Going south from Flagstaff on the Interstate, one has about thirty miles where one is still up on the Mogollon Rim, pronounced roughly (MOE-gee-yon) by locals, with a strange elongation of the first syllable, as if it is almost MOE-OE-gee-yon). It is ok to simply call it the Rim.
Along the road one sees pine trees broken only by small roads into tiny communities. These communities are being developed quickly. Land is precious here. So much is off limits because it is national forest. Flagstaff is filling up quickly.
I know exactly the milepost on the Interstate where the Rim reaches its edge. At milepost 313 ones comes around a bend and sees a vista ahead, as if one is on the edge of a cliff. The pines suddenly slacken and give way to drier trees. It will be the last pines one sees along the Interstate going south.
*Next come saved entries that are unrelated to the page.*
(* ===== verification/SharedMemSector.v ===== *)
(** * What the locked sections of the shared-memory cache do to a sector

    The invariant [SecInv] of a sector: the LRU list, the files and the freelist
    account for every entry and every block. Each operation of SharedMemCache.v
    is described by what it does to the entries ([view]), the files and the LRU
    list; no operation fails on a sector with the invariant. *)

From S2P Require Import Prelude SharedMemCacheData SharedMemCache.

(** ** Flags *)

Lemma land_1 z : Z.land z 1 = z mod 2.
Proof. change 1 with (Z.ones 1). by rewrite Z.land_ones. Qed.

Definition flags_of (o : Z) (c : bool) : Z := 2 * o + Z.b2z c.

Lemma creating_flags en o c : flags en = flags_of o c -> creating en = c.
Proof.
  unfold creating, flags_of. intros ->. rewrite land_1, Z.add_comm, Z.mul_comm, Z_mod_plus_full. by destruct c.
Qed.

Lemma open_count_flags en o c : flags en = flags_of o c -> open_count en = o.
Proof.
  unfold open_count, flags_of. intros ->. rewrite Z.shiftr_div_pow2 by done. change (2 ^ 1) with 2.
  symmetry. apply Z.div_unique with (Z.b2z c); [left|]; destruct c; cbn; lia.
Qed.

Lemma lor_1 o c : Z.lor (flags_of o c) 1 = flags_of o true.
Proof.
  unfold flags_of. apply Z.bits_inj'. intros n Hn. rewrite Z.lor_spec.
  destruct (Z.eq_dec n 0) as [->|H].
  - change (Z.testbit 1 0) with true. rewrite orb_true_r. by rewrite Z.testbit_odd_0.
  - assert (exists m, n = Z.succ m /\ 0 <= m) as (m & -> & Hm) by (exists (n - 1); lia).
    rewrite !Z.testbit_succ_r by lia. rewrite (Z.bits_above_log2 1) by (cbn; lia). apply orb_false_r.
Qed.

Lemma land_not_1 o c : 0 <= o < 2 ^ 31 -> Z.land (flags_of o c) (u32 (Z.lnot 1)) = flags_of o false.
Proof.
  intros Ho. unfold flags_of. change (u32 (Z.lnot 1)) with (2 * Z.ones 31 + Z.b2z false).
  apply Z.bits_inj'. intros n Hn. rewrite Z.land_spec. destruct (Z.eq_dec n 0) as [->|H].
  - rewrite !(Z.add_comm (2 * _)), !Z.add_b2z_double_bit0. by rewrite andb_false_r.
  - assert (exists m, n = Z.succ m /\ 0 <= m) as (m & -> & Hm) by (exists (n - 1); lia). rewrite !Z.testbit_succ_r by lia.
    rewrite <-Z.land_spec, Z.land_ones, Z.mod_small by lia. done.
Qed.

Lemma flags_bounds o c : 0 <= o < 2 ^ 31 -> 0 <= flags_of o c < 2 ^ 32.
Proof. unfold flags_of. destruct c; cbn; lia. Qed.

(** The updates of the flags, in terms of the reader count and the bit. *)
Lemma set_creating_flags en o c v : 0 <= o < 2 ^ 31 -> flags en = flags_of o c ->
  flags (set_creating v en) = flags_of o v.
Proof. unfold set_creating. intros Ho ->. cbn. destruct v; [apply lor_1|by apply land_not_1]. Qed.

Lemma increment_flags en o c : 0 <= o < 2 ^ 31 - 1 -> flags en = flags_of o c ->
  flags (increment_open_count en) = flags_of (o + 1) c.
Proof.
  unfold increment_open_count. intros Ho ->. cbn [flags with_flags].
  unfold u32. rewrite Z.mod_small; unfold flags_of; [lia|]. destruct c; cbn; lia.
Qed.

Lemma decrement_flags en o c : 1 <= o < 2 ^ 31 -> flags en = flags_of o c ->
  flags (decrement_open_count en) = flags_of (o - 1) c.
Proof.
  unfold decrement_open_count. intros Ho ->. cbn [flags with_flags].
  unfold u32. rewrite Z.mod_small; unfold flags_of; [lia|]. destruct c; cbn; lia.
Qed.

Lemma Writeable_flags en o c : 0 <= o -> flags en = flags_of o c -> Writeable en = bool_decide (flags en = 0).
Proof.
  intros Ho H. unfold Writeable. rewrite (creating_flags _ _ _ H), (open_count_flags _ _ _ H), H. unfold flags_of.
  case_bool_decide; destruct c, (Z.eqb_spec o 0); cbn in *; done || lia.
Qed.

Section sector.
Variable kBlockSize : Z.
Variables entries_per_sector_ blocks_per_sector_ : Z.
Hypothesis Hk : 0 < kBlockSize <= 4096.
Hypothesis HE : 0 < entries_per_sector_.
Hypothesis HN : 0 < blocks_per_sector_.

#[local] Abbreviation E := entries_per_sector_.
#[local] Abbreviation N := blocks_per_sector_.
#[local] Abbreviation DataBlocks := (DataBlocksForSize kBlockSize).

(** ** Sizes *)

Lemma DataBlocks_ceil size : 0 <= size < 2 ^ 31 ->
  0 <= DataBlocks size /\ size <= DataBlocks size * kBlockSize /\ (DataBlocks size - 1) * kBlockSize < size + (1 - Z.sgn size) .
Proof.
  intros H. unfold DataBlocksForSize, NeededPieces, u64. rewrite (Z.mod_small size), Z.mod_small by lia.
  pose proof (Z.div_mod (size + kBlockSize - 1) kBlockSize ltac:(lia)).
  pose proof (Z.mod_pos_bound (size + kBlockSize - 1) kBlockSize ltac:(lia)).
  split; [apply Z.div_pos; lia|]. split; [nia|]. destruct (Z.eq_dec size 0) as [->|]; [|rewrite Z.sgn_pos by lia; nia].
  rewrite Z.div_small by lia. cbn. lia.
Qed.

Lemma DataBlocks_0 : DataBlocks 0 = 0.
Proof.
  unfold DataBlocksForSize, NeededPieces, u64. rewrite (Z.mod_small 0), Z.mod_small by lia.
  apply Z.div_small. lia.
Qed.

(** ** The invariant *)

Record Core := mkCore { c_hash : bytes; c_size : Z; c_flags : Z }.
Definition core (en : CacheEntry) : Core := mkCore (hash_bytes en) (byte_size en) (flags en).
Definition view (s : Sector) (e : Z) : option Core := core <$> zat (directory s) e.

Definition nil_hash : bytes := replicate kHashSize (chr 0).
Definition free_core : Core := mkCore nil_hash 0 0.

Record blocks_ok (holes : list Z) (free : list Z) (files : list (list Z)) (s : Sector) : Prop := {
  bk_succ : Z.of_nat (length (block_successors_ s)) = N;
  bk_dir : length files = length (directory s);
  bk_free : chain (block_successors_ s) (free_list_front s) free;
  bk_files : forall e en f, e ∉ holes -> zat (directory s) e = Some en -> zat files e = Some f ->
    chain (block_successors_ s) (first_block en) f /\ Z.of_nat (length f) = DataBlocks (byte_size en);
  bk_part : free ++ concat files ≡ₚ seqZ 0 N;
  bk_used : used_blocks (stats s) = N - Z.of_nat (length free)
}.

(** The blocks of an entry of [holes] are those of [files], but it is not yet linked to them. *)
Record SecInv (holes : list Z) (lru free : list Z) (files : list (list Z)) (s : Sector) : Prop := {
  si_lru : lru_ok lru s;
  si_blocks : blocks_ok holes free files s;
  si_dir : Z.of_nat (length (directory s)) = E;
  si_unused : forall e c, view s e = Some c -> e ∉ lru -> e ∉ holes -> c_size c = 0;
  si_flags : forall e c, view s e = Some c -> exists o b, 0 <= o < 2 ^ 31 /\ c_flags c = flags_of o b
}.

(** What the sections leave alone. *)
Record same_frame (s s' : Sector) : Prop := {
  sf_disabled : disabled s' = disabled s;
  sf_bytes : block_bytes s' = block_bytes s
}.

#[global] Instance same_frame_preorder : PreOrder same_frame.
Proof using Type. split; [done|]. intros ??? [] []. split; congruence. Qed.

Lemma view_in s e c : view s e = Some c -> exists en, zat (directory s) e = Some en /\ c = core en.
Proof. unfold view. intros (en & H & ->)%fmap_Some. eauto. Qed.

Lemma view_get holes lru free files s e : SecInv holes lru free files s -> 0 <= e < E -> exists en,
  EntryAt e s = Some en /\ zat (directory s) e = Some en /\ view s e = Some (core en).
Proof.
  intros H He. destruct (zat_is_Some (directory s) e) as [en Hen]; [by rewrite (si_dir _ _ _ _ _ H)|].
  exists en. unfold view. by rewrite Hen.
Qed.

Lemma file_get holes lru free files s e : SecInv holes lru free files s -> 0 <= e < E -> exists f, zat files e = Some f.
Proof.
  intros H He. apply zat_is_Some. rewrite (bk_dir _ _ _ _ (si_blocks _ _ _ _ _ H)). by rewrite (si_dir _ _ _ _ _ H).
Qed.

Lemma entry_flags holes lru free files s e en : SecInv holes lru free files s -> zat (directory s) e = Some en ->
  exists o b, 0 <= o < 2 ^ 31 /\ flags en = flags_of o b.
Proof. intros H He. apply (si_flags _ _ _ _ _ H e (core en)). unfold view. by rewrite He. Qed.

Lemma entry_writeable holes lru free files s e en : SecInv holes lru free files s -> zat (directory s) e = Some en ->
  Writeable en = bool_decide (flags en = 0).
Proof.
  intros H He. destruct (entry_flags _ _ _ _ _ _ _ H He) as (o & b & Ho & Hf).
  apply (Writeable_flags _ o b); [lia|done].
Qed.

(** *** Partition of the blocks *)

Lemma concat_zset {A} (files : list (list A)) e f g : zat files e = Some f ->
  f ++ concat (zset files e g) ≡ₚ g ++ concat files.
Proof.
  unfold zat, zset. destruct (Z.ltb_spec e 0); [done|]. generalize (Z.to_nat e). intros n.
  revert n. induction files as [|x files IH]; intros [|n]; cbn; [done..| |].
  - intros [= ->]. solve_Permutation.
  - intros Hn. rewrite !(Permutation_app_swap_app _ x), IH by done. done.
Qed.

Lemma blocks_nodup holes free files s : blocks_ok holes free files s -> NoDup (free ++ concat files).
Proof. intros H. rewrite (bk_part _ _ _ _ H). apply NoDup_seqZ. Qed.

Lemma blocks_in_sector holes free files s : blocks_ok holes free files s -> Forall (in_sector N) (free ++ concat files).
Proof.
  intros H. apply Forall_forall. intros x. rewrite (bk_part _ _ _ _ H), elem_of_seqZ. unfold in_sector. lia.
Qed.

Lemma file_in_concat {A} (files : list (list A)) e f : zat files e = Some f -> exists r,
  concat files ≡ₚ f ++ r /\ r = concat (zset files e []).
Proof.
  intros H. exists (concat (zset files e [])). split; [|done]. pose proof (concat_zset files e f [] H) as P.
  cbn in P. by rewrite P.
Qed.

Lemma file_nodup holes free files s e f : blocks_ok holes free files s -> zat files e = Some f ->
  NoDup (f ++ free) /\ Forall (in_sector N) f.
Proof.
  intros H He. destruct (file_in_concat files e f He) as (r & P & _).
  pose proof (blocks_nodup _ _ _ _ H) as Hn. pose proof (blocks_in_sector _ _ _ _ H) as Hi. rewrite P in Hn, Hi.
  rewrite Forall_app, Forall_app in Hi. split; [|tauto].
  assert (free ++ f ++ r ≡ₚ (f ++ free) ++ r) as P' by (rewrite <-app_assoc; apply Permutation_app_swap_app).
  rewrite P' in Hn. by apply NoDup_app in Hn as [? _].
Qed.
One quickly descends over the next twenty miles several thousand feet, coming down and down, past truck emergency ramps and warning signs to check ones breaks. It is not coming down off the mountain passes in Colorado. It is most gentle, less mountainlike. But is longer. It keeps going on and on. At the bottom one reaches the Verde River. By then one is unmistakably in the desert. The air temperature is at least twenty degrees warmer. One can feel it in the car in summer. One feels the heat.
It only gets hotter from there south. We have not even descended all the way, into the Valley of the Sun. We have not reached the low desert where the saguaros grow, and wild burros stray onto the highway. We have not reached the land of triple digit temperatures all summer long.
Reaching home, we can only sigh, "Why do we live here?"